━━ Exercise materials

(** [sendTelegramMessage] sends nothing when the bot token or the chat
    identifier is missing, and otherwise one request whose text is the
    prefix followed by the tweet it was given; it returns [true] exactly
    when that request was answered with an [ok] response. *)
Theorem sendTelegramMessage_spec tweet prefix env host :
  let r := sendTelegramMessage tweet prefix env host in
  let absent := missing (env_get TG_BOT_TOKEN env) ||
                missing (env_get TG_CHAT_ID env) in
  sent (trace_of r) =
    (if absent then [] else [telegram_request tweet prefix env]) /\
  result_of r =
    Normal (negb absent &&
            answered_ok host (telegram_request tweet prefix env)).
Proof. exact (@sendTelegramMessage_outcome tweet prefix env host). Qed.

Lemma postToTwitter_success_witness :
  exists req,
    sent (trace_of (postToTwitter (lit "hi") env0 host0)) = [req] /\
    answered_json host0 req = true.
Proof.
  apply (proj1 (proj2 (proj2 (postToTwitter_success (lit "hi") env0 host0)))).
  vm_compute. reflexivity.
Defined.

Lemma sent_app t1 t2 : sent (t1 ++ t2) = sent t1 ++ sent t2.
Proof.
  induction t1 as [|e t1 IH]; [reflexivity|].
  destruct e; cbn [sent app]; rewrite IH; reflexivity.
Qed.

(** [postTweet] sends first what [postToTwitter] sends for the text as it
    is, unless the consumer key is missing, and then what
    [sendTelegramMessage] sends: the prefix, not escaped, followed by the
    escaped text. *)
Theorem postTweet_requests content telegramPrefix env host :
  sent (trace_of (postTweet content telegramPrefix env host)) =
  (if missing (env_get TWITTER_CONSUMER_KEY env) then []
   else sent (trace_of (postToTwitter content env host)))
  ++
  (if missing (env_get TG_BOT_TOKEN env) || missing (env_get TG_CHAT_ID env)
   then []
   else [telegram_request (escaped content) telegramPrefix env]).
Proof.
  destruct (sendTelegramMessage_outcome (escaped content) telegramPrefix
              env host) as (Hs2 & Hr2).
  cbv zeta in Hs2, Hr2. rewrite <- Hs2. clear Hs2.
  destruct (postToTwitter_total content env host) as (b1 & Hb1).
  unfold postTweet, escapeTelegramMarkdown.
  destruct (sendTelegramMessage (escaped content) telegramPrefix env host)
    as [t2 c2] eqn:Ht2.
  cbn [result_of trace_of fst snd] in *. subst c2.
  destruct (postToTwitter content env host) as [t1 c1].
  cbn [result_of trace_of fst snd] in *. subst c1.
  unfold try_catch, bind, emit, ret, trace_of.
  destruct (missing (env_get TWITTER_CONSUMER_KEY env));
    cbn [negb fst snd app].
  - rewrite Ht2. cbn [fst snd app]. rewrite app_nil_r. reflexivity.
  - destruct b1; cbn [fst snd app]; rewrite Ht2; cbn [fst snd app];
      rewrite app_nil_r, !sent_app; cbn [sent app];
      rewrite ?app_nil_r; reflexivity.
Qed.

━━━━

— The problem —
All lines above from the line with "else [telegram_request (escaped" through the line with "cbv zeta in", both included, are to be set down exactly, with nothing else.

— Task result —
   else [telegram_request (escaped content) telegramPrefix env]).
Proof.
  destruct (sendTelegramMessage_outcome (escaped content) telegramPrefix
              env host) as (Hs2 & Hr2).
  cbv zeta in Hs2, Hr2. rewrite <- Hs2. clear Hs2.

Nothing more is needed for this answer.